Pyrrolidine dithiocarbamate augments Hg2+-mediated induction of macrophage cell death via oxidative stress-induced apoptosis and necrosis signaling pathways

Abstract

Exposure to mercury can lead to several injuries in mammals, including immune system dysfunction, and pyrrolidine dithiocarbamate (PDTC), as a metal chelator and antioxidant, has been indicated to increase the cytotoxic effects of toxic metals. However, the toxicological effects and possible mechanisms of mercury in combination with PDTC are mostly unclear. In this study, we showed that PDTC dramatically increase the cytotoxic effect of HgCl2 on cultured murine macrophages (RAW 264.7 cells). PDTC augmented HgCl2-induced cytotoxic effects by facilitating the entry of mercury into the cells. The Hg2+/PDTC complex significantly and rapidly increased the formation of reactive oxygen species (ROS) and decreased intracellular glutathione (GSH) levels in these cells. Flow cytometry analysis showed that the numbers of sub-G1 hypodiploid cells and annexin V-FITC binding cells increased after Hg2+/PDTC complex exposure, and several features of mitochondria-dependent apoptosis were also induced, including mitochondrial membrane depolarization, cytosolic cytochrome c release, poly(ADP-ribose) polymerase (PARP) and caspase 3/7 activation, and DNA fragmentation.

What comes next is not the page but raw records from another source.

(** ** Powers of two *)
Lemma turn_off_clears j x :
  0 ≤ j → 0 < x < 2 ^ 32 → (∀ k, 0 ≤ k < j → Z.testbit x k = false) →
  ∀ k, 0 ≤ k < j + 1 → Z.testbit (turn_off_least_1bit x) k = false.
Proof.
  intros Hj Hx Hlow k Hk. unfold turn_off_least_1bit. rewrite u32_small by lia.
  rewrite Z.land_spec. destruct (decide (k < j)) as [?|Hkj]; [by rewrite Hlow by lia|].
  replace k with j by lia. destruct (Z.testbit x j) eqn:Eb; [simpl|done].
  assert (Hm : x `mod` 2 ^ j = 0).
  { apply Z.bits_inj'. intros n Hn. rewrite Z.bits_0. destruct (decide (n < j)).
    - rewrite Z.mod_pow2_bits_low by lia. apply Hlow. lia.
    - by apply Z.mod_pow2_bits_high; lia. }
  assert (Ho : (x `div` 2 ^ j) `mod` 2 = 1).
  { rewrite <-Z.testbit_spec' by lia. by rewrite Eb. }
  apply Z.b2z_inj. rewrite Z.testbit_spec' by lia. simpl.
  pose proof (Z.pow_pos_nonneg 2 j ltac:(lia) Hj).
  assert ((x - 1) `div` 2 ^ j = x `div` 2 ^ j - 1) as ->.
  { symmetry. apply Z.div_unique with (2 ^ j - 1); [lia|].
    pose proof (Z.div_mod x (2 ^ j)). lia. }
  rewrite Zminus_mod, Ho. done.
Qed.
Lemma turn_off_le x : 0 < x < 2 ^ 32 → 0 ≤ turn_off_least_1bit x < x.
Proof.
  intros Hx. unfold turn_off_least_1bit. rewrite u32_small by lia.
  split; [apply Z.land_nonneg; lia|]. enough (Z.land x (x - 1) ≤ x - 1) by lia.
  apply Z.ldiff_le; [lia|]. apply Z.bits_inj'. intros n Hn.
  rewrite Z.ldiff_spec, Z.land_spec, Z.bits_0. by destruct (Z.testbit x n), (Z.testbit (x - 1) n).
Qed.
(** The top bit survives until the number is a power of two. *)
Lemma turn_off_top k x :
  0 ≤ k < 32 → 2 ^ k < x < 2 ^ (k + 1) → 2 ^ k ≤ turn_off_least_1bit x.
Proof.
  intros Hk Hx. assert (2 ^ (k + 1) ≤ 2 ^ 32) by (apply Z.pow_le_mono_r; lia).
  unfold turn_off_least_1bit. rewrite u32_small by lia.
  assert (∀ y, 2 ^ k ≤ y < 2 ^ (k + 1) → Z.testbit y k = true) as Htop.
  { intros y Hy. rewrite Z.pow_add_r, Z.pow_1_r in Hy by lia.
    apply Z.testbit_true; [lia|]. replace (y / 2 ^ k) with 1; [done|].
    apply Z.div_unique with (y - 2 ^ k); lia. }
  assert (Z.testbit (Z.land x (x - 1)) k = true) as Hb
    by (rewrite Z.land_spec, !Htop by lia; done).
  destruct (decide (Z.land x (x - 1) < 2 ^ k)) as [Hlt|]; [|lia].
  rewrite <-(Z.mod_small (Z.land x (x - 1)) (2 ^ k)) in Hb.
  - by rewrite Z.mod_pow2_bits_high in Hb by lia.
  - split; [apply Z.land_nonneg; lia|done].
Qed.
Lemma is_power_of_2_pow k x :
  0 ≤ k < 32 → 2 ^ k ≤ x < 2 ^ (k + 1) → is_power_of_2 x = (x =? 2 ^ k).
Proof.
  intros Hk Hx. pose proof (Z.pow_pos_nonneg 2 k ltac:(lia) ltac:(lia)).
  unfold is_power_of_2. rewrite (proj2 (Z.eqb_neq x 0)) by lia. simpl.
  destruct (Z.eqb_spec x (2 ^ k)) as [->|Hne].
  - apply Z.eqb_eq. unfold turn_off_least_1bit.
    assert (2 ^ (k + 1) ≤ 2 ^ 32) by (apply Z.pow_le_mono_r; lia).
    rewrite u32_small by lia. rewrite Z.sub_1_r, <-Z.ones_equiv, Z.land_ones by lia.
    apply Z.mod_same. lia.
  - apply Z.eqb_neq. pose proof (turn_off_top k x ltac:(lia) ltac:(lia)). lia.
Qed.
Lemma power_of_2_loop_spec fuel j k x :
  0 ≤ j ≤ k → k < 32 → (Z.to_nat (k - j) < fuel)%nat → 2 ^ k ≤ x < 2 ^ (k + 1) →
  (∀ n, 0 ≤ n < j → Z.testbit x n = false) → power_of_2_loop fuel x = Ret (2 ^ k).
Proof.
  revert j x. induction fuel as [|fuel IH]; intros j x Hj Hk Hf Hx Hlow; [lia|]. simpl.
  rewrite (is_power_of_2_pow k) by lia. destruct (Z.eqb_spec x (2 ^ k)) as [->|Hne]; [done|].
  assert (2 ^ (k + 1) ≤ 2 ^ 32) by (apply Z.pow_le_mono_r; lia).
  pose proof (Z.pow_pos_nonneg 2 k ltac:(lia) ltac:(lia)).
  pose proof (turn_off_le x ltac:(lia)). pose proof (turn_off_top k x ltac:(lia) ltac:(lia)).
  destruct (decide (j = k)) as [->|Hjk].
  - exfalso. assert (x = 2 ^ k); [|done].
    assert (x `mod` 2 ^ k = 0).
    { apply Z.bits_inj'. intros n Hn. rewrite Z.bits_0. destruct (decide (n < k)).
      - rewrite Z.mod_pow2_bits_low by lia. apply Hlow. lia.
      - by apply Z.mod_pow2_bits_high; lia. }
    rewrite Z.pow_add_r, Z.pow_1_r in Hx by lia.
    assert (x = 2 ^ k * 1 + (x - 2 ^ k)) as Ex by lia.
    apply Z.mod_unique in Ex; [|lia]. lia.
  - apply (IH (j + 1)); [lia..|]. intros n Hn. eapply turn_off_clears; [| |done|]; lia.
Qed.
(** The loop computes the greatest power of two not above its argument. *)
Lemma power_of_2_floor x :
  4 ≤ x < 2 ^ 32 →
  ∃ k, 2 ≤ k < 32 ∧ 2 ^ k ≤ x < 2 ^ (k + 1) ∧ power_of_2_loop 33 x = Ret (2 ^ k).
Proof.
  intros Hx. exists (Z.log2 x). pose proof (Z.log2_spec x ltac:(lia)) as Hs.
  rewrite <-Z.add_1_r in Hs. assert (2 ≤ Z.log2 x < 32).
  { split; [apply (Z.log2_le_mono 4); lia|apply Z.log2_lt_pow2; lia]. }
  split_and!; try lia. apply (power_of_2_loop_spec _ 0); try lia.
Qed.

(** ** The contract of the client's functions *)
Class HashKey {E K : Type} (hash_fn : E → Z) (less : E → E → bool) (key : E → K) : Prop := {
  less_key a b : negb (less a b) && negb (less b a) = true ↔ key a = key b;
  hash_key a b : key a = key b → hash_fn a = hash_fn b;
  hash_range a : 0 ≤ hash_fn a < 2 ^ 32 }.

Section refinement.
  Context {E K : Type} `{!EqDecision E, Countable K}.
  Context (hash_fn : E → Z) (less : E → E → bool) (key : E → K).
  Context {HK : HashKey hash_fn less key}.
  Implicit Types (h : hash E) (e x : E) (bs : list (list E)).

Definition elems h : list E := concat (buckets h).
Definition abs h : gmap K E := list_to_map ((λ e, (key e, e)) <$> elems h).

Moreover, both apoptotic and necrotic cells were detected using acridine orange/ethidium bromide dual staining. Meanwhile, depleted intracellular ATP levels and increased lactate dehydrogenase (LDH) release were observed, suggesting the induction of necrotic cell death processes. These Hg2+/PDTC complex-induced cytotoxicity-related signals could be reversed by pretreatment with the antioxidant N-acetylcysteine. In conclusion, these results suggest that Hg2+/PDTC complex-induced oxidative stress causes macrophage cell death via both apoptosis and necrosis. These findings imply for the first time that PDTC dramatically increases the uptake and toxicological effects of Hg2+ instead of detoxification.